Thursday, August 11, 2011

high-lighter.

Lately I've been thinking about all the things we need to unlearn, the falseness we build upon, and how to get to the core, the real.

And It starts at Wal-Mart.

This was before I was aware what that place would become. We went there to get shock for our swimming pool and rings to throw in the bottom, to search for like dolphins or mermaids or whatever identities our childhood imaginations could conjure. There were no groceries or super-sections of super centers.

This particular trip culminated alongside the impulse purchases that have since expanded to include sanitizing wipes, though the disposable cameras have come and gone. Before all of that, there were candy and magazines, and a distinct memory of the beginning of not measuring up. I was in between my mother's silver shopping cart and a few girls my age. I was fair and brown headed and freckled and they were distinctly different, their skin kissed by the summer sun, their hair streaked blonde from the same rays, and that's the first moment I remember an inner tendency to compare. And from that tendency followed feelings of inadequacy. I was somewhere around the age of seven.

And somewhere around that same age, I began to have an affinity for women in long skirts and long hair and in my head, that's what I viewed as adulthood, the version I would like to live in.
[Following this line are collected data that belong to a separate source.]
(** The reports the host gets during a run. *)
Fixpoint keyboard_reports (es : list kbd_input) (k : keyboard) : list KeyboardReport_Data_t :=
  match es with
  | [] => []
  | e :: es =>
      (if is_poll e then [(Fill_KeyboardReport empty_keyboard_report k).2] else [])
      ++ match keyboard_step e k with Some k => keyboard_reports es k | None => [] end
  end.

(** ** What an iteration keeps while nothing is recorded *)

(** The part of the state that typing depends on. *)
Definition typing (k : keyboard) :=
  (kb_print k, prev_report k, kb_macros k, (current_state (kb_ui k), next_state (kb_ui k)),
   wait_key_press_count (kb_ui k), (hook_registered (kb_keys k), recording_macro (kb_ui k)),
   config_out (kb_config k)).

(** No hook, and no message pending in the configuration. *)
Definition calm (k : keyboard) : Prop := idle k /\ config_out (kb_config k) = [].

Lemma calm_same (k k' : keyboard) : typing k' = typing k -> calm k -> calm k'.
Proof. unfold calm, idle. by intros [= _ _ _ _ _ _ -> -> ->]. Qed.

Lemma run_config__silent f (k : keyboard) :
  config_out (f (kb_config k)) = [] ->
  run_config_ CONST_MSG CONSTANT_STORAGE f k = set_config (no_config_out (f (kb_config k))) k.
Proof. intros E. unfold run_config_, run_config. cbn. by rewrite E. Qed.
Lemma scan_records v matrix ev (k : keyboard) :
  v = view outside k -> out (kb_keys k) = [] -> room ev -> recording ev k ->
  let s0 := scan_keys v matrix (kb_keys k) in
  let k1 := run_keys outside (scan_keys v matrix) k in
  kb_keys k1 = no_out s0 /\ v = view outside k1 /\ recording (ev ++ recordable v (out s0)) k1 /\
  kb_ui k1 = kb_ui k /\ kb_config k1 = kb_config k.
Proof.
  intros Hv Hout Hroom Hk. cbv zeta. destruct (scan_keys_calls v matrix (kb_keys k)) as [Hc Hh].
  rewrite Hout in Hc. change (recordable v []) with (@nil Z) in Hc.
  destruct (run_keys_records (scan_keys v matrix) ev k) as (E1 & E2 & E3 & E4).
  { right. by rewrite <- Hv. }
  { rewrite Hh. apply Hk. }
  { rewrite <- Hv, Hc, app_nil_r. exact Hroom. }
  { exact Hk. }
  rewrite <- Hv in E2. split; [exact E1|]. split; [|done]. unfold view. rewrite E4. exact Hv.
Qed.

Lemma layer_changed_no_out s s' : s' = no_out s -> layer_changed s' = layer_changed s.
Proof. by intros ->. Qed.

(** An update of the keys: the macro gets the recordable changes that keystate.c notifies about. *)
Lemma keyboard_update_records matrix ev (k : keyboard) v :
  v = view outside k -> out (kb_keys k) = [] -> recording ev k -> program_up v (scan_keys v matrix (kb_keys k)) ->
  room (ev ++ recordable v (out (keystate_update v matrix (kb_keys k)))) ->
  let k' := keyboard_update outside matrix k in
  recording (ev ++ recordable v (out (keystate_update v matrix (kb_keys k)))) k' /\
  kb_ui k' = kb_ui k /\ kb_config k' = kb_config k.
Proof.
  intros Hv Hout Hk Hp Hroom. cbv zeta. unfold keyboard_update, keystate_update in *. rewrite <- Hv.
  destruct (scan_records v matrix ev k Hv Hout (room_prefix _ _ Hroom) Hk) as (E1 & Hv1 & E2 & <- & <-).
  rewrite (layer_changed_no_out _ _ E1). exact (update_end_records v _ _ KEYSTATE_COUNT ev _ Hv1 E1 Hp E2 Hroom).
Qed.
End Recording.

(** ** The order of the keys in a chord *)

Section Chords.
Context {H : Hardware} {K : HotKeys} {L : Leds} {M : Type} {St : Storage M}.
Context (outside : Z -> Z) (macros_storage : Z) (macro_def_infos : list macro_def_info).
Context (program_addr : Z) (vms_addr : nat -> Z) (storage_errno : Z).
Context (CONST_MSG : string -> Z) (CONSTANT_STORAGE : storage_type).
I had always been interested in fashion. I picked out the right bags and shoes for my beloved Aunt Mae that took care of me as a child at the age of four, and I'd shudder when my mom would leave the house in something red while wearing bright pink lip stick. Style was a part of my inner make-up, but that didn't have anything to do with the previous mentioned affinity. It had everything to do with the lightness the long flowing skirts represented.
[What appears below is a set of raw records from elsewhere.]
(* ===== verification/UsbWire.v ===== *)
(** * The host's side of the bus

    Packets and control transfers as the USB standard says, for both builds: a
    SETUP transaction, the data packet by packet with alternating tokens, the
    status.  The host tries again when it gets no answer or a NAK.  What
    answers a packet is the class [Wire]: the driver of the V-USB build, or the
    USB module of the processor with the LUFA library behind it. *)

From S2P Require Import Prelude.
Open Scope Z_scope.

(** ** Packets *)

Abbreviation USBPID_SETUP := 0x2d (only parsing).
Abbreviation USBPID_OUT := 0xe1 (only parsing).
Abbreviation USBPID_IN := 0x69 (only parsing).
Abbreviation USBPID_DATA0 := 0xc3 (only parsing).
Abbreviation USBPID_DATA1 := 0x4b (only parsing).
Abbreviation USBPID_ACK := 0xd2 (only parsing).
Abbreviation USBPID_NAK := 0x5a (only parsing).
Abbreviation USBPID_STALL := 0x1e (only parsing).

(** The token of the next packet. *)
Definition toggle (pid : Z) : Z := Z.lxor pid (Z.lxor USBPID_DATA0 USBPID_DATA1).

Lemma toggle_toggle pid : toggle (toggle pid) = pid.
Proof. unfold toggle. by rewrite Z.lxor_assoc, Z.lxor_nilpotent, Z.lxor_0_r. Qed.


(** The packets of the host, and what comes back. *)
Inductive packet :=
  | Token (pid addr endpoint : Z)
  | Data (pid : Z) (bytes : list Z)
  | Shake (pid : Z).
Inductive response := Silence | Handshake (pid : Z) | Sends (pid : Z) (bytes : list Z).


Class Wire (S : Type) := wire : packet -> S -> response * S.

(** The data of a SETUP packet: [usbRequest_t] of usbdrv.h, [USB_Request_Header_t] of StdRequestType.h. *)
Record vusb_request := mkVusb {
  rq_type : Z;
  rq_request : Z;
  rq_value : Z;
  rq_index : Z;
  rq_length : Z
}.

(** The packet of a SETUP token as a request. *)
Definition request_of (data : list Z) : vusb_request :=
  let word i := data !!! i + 256 * data !!! S i in
  mkVusb (data !!! 0%nat) (data !!! 1%nat) (word 2%nat) (word 4%nat) (word 6%nat).

Definition receives (rq : vusb_request) : bool := negb (Z.land (rq_type rq) 0x80 =? 0).

(** What becomes of the data of a host that sends: packets of eight bytes, the last one shorter or full. *)
Fixpoint usb_packets (ps : list (list Z)) : Prop :=
  match ps with
  | [] => False
  | [p] => (1 <= length p <= 8)%nat
  | p :: ps => length p = 8%nat /\ usb_packets ps
  end.

Lemma usb_packets_cons p ps :
  usb_packets (p :: ps) -> (1 <= length p <= 8)%nat /\ (ps = [] \/ length p = 8%nat /\ usb_packets ps).
Proof. destruct ps as [|p' ps]; cbn; [auto|]. intros [E H]. split; [lia|auto]. Qed.

Lemma usb_packets_small ps : usb_packets ps -> Forall (fun p => p <> [] /\ (length p <= 8)%nat) ps.
Proof.
  induction ps as [|p l IH]; [done|]. intros [Hp Hl]%usb_packets_cons.
  apply Forall_cons. split; [split; [intros ->; cbn in Hp; lia|lia]|]. destruct Hl as [->|[_ Hl]]; [done|auto].
Qed.

Lemma usb_packets_nonempty ps : usb_packets ps -> concat ps <> [].
Proof.
  destruct ps as [|p ps]; [done|]. intros [Hp _]%usb_packets_cons E. cbn in E.
  apply (f_equal length) in E. rewrite length_app in E. cbn in E. lia.
Qed.

(** ** The host *)

Inductive host :=
  | HSetup
  | HIn (got : list Z) (pid : Z)
  | HOut (rest : list (list Z)) (pid : Z)
  | HStatusIn
  | HStatusOut (got : list Z)
  | HDone (got : list Z)
  | HFailed.

Section Host.
(** What answers the packets. *)
Context {S : Type} {W : Wire S}.
(** The address of the device, the packet of the request, and the data for the device. *)
Context (addr : Z) (setup : list Z) (ps : list (list Z)).

Definition send_to (token pid : Z) (bytes : list Z) (d : S) : response * S :=
  wire (Data pid bytes) (wire (Token token addr 0) d).2.

Definition ask (d : S) : response * S :=
  let '(r, d) := wire (Token USBPID_IN addr 0) d in
  match r with Sends _ _ => (r, (wire (Shake USBPID_ACK) d).2) | _ => (r, d) end.

Definition after_setup : host :=
  let rq := request_of setup in
  if rq_length rq =? 0 then HStatusIn else if receives rq then HIn [] USBPID_DATA1 else HOut ps USBPID_DATA1.

(** What the host does with an answer. *)
Definition sent (r : response) (again next : host) : host :=
  match r with Handshake pid => if pid =? USBPID_ACK then next else if pid =? USBPID_STALL then HFailed else again | _ => again end.

(** One attempt at the next transaction. *)
Definition attempt (h : host) (d : S) : host * S :=
  match h with
  | HSetup => let '(r, d) := send_to USBPID_SETUP USBPID_DATA0 setup d in (sent r h after_setup, d)
  | HOut rest pid =>
      let '(r, d) := send_to USBPID_OUT pid (hd [] rest) d in
      (sent r h (match tl rest with [] => HStatusIn | _ => HOut (tl rest) (toggle pid) end), d)
  | HIn got pid =>
      let '(r, d) := ask d in
      match r with
      | Sends pid' bytes =>
          if negb (pid' =? pid) then (HFailed, d)
          else
            let got := got ++ bytes in
            if (Z.of_nat (length bytes) <? 8) || (rq_length (request_of setup) <=? Z.of_nat (length got))
            then (HStatusOut got, d) else (HIn got (toggle pid), d)
      | _ => (sent r h h, d)
      end
  | HStatusIn =>
      let '(r, d) := ask d in
      match r with
      | Sends pid bytes => if (pid =? USBPID_DATA1) && (length bytes =? 0)%nat then (HDone [], d) else (HFailed, d)
      | _ => (sent r h h, d)
      end
  | HStatusOut got => let '(r, d) := send_to USBPID_OUT USBPID_DATA1 [] d in (sent r h (HDone got), d)
  | HDone _ | HFailed => (h, d)
  end.

(** Several attempts. *)
Fixpoint attempts (q : nat) (hd : host * S) : host * S :=
  match q with O => hd | Datatypes.S q => attempts q (attempt hd.1 hd.2) end.

(** What the host does while the device is busy: [q] attempts. *)
Definition meanwhile (q : nat) (h : host) (d : S) : host * S := attempts q (h, d).
End Host.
This lightness could be seen from the tip-toes these mystical women walked on, the sun that was always out when they were around, the weightlessness in their laughter, the ease with which they traveled from room to room. They were the listeners, attentive, present. But they were hard to find.

So many of the women I was immediately surrounded by were anything but light. They were inspiring in other ways, but their steps were heavy, their demeanor distracted, their mannerisms stiff, their clothing not ever fitting quite right. The feelings that met me in line at Wal-Mart encouraged this phenomenon, in the form of unnecessary pressure and unachievable expectations.

Life is so much about unlearning the crap we stuffed into our formative brains in line at Wal-Mart, the sneaky sentences that hold us back, lessons we clung to that were not ours, thoughts that discourage and tell us to hide ourselves from others.

Don't shake the ground each time you take a step because of unnecessary baggage. You'll run out of places to walk and buildings that can hold you. Walk your thoughts to images of the wind blowing the curtains, the hang gliders of the world, the birds, and the people you know that walk with ease upon their toes. Take from them what's good, true, real, and walk lightly.

And get the helloutta Wal-Mart.

2 comments:

Becca said...

I'm still grieving the loss of my parents in January but you made me smile. My mom (and I) would go to Walmart if we had to, kicking and screaming. She preferred Whole Foods; "Everyone's happy here," she'd say.
I live in Dallas and feel your summer pain. I love your writing and very much enjoyed 'market ease' and 'truth love'. I'll be back for more...

meredith. said...

Becca from Dallas: I've been trying to turn the old "if you don't have anything nice to say" saying into, "If you have something nice to say, say it"...so I very much appreciate you taking the effort to, well, say something nice.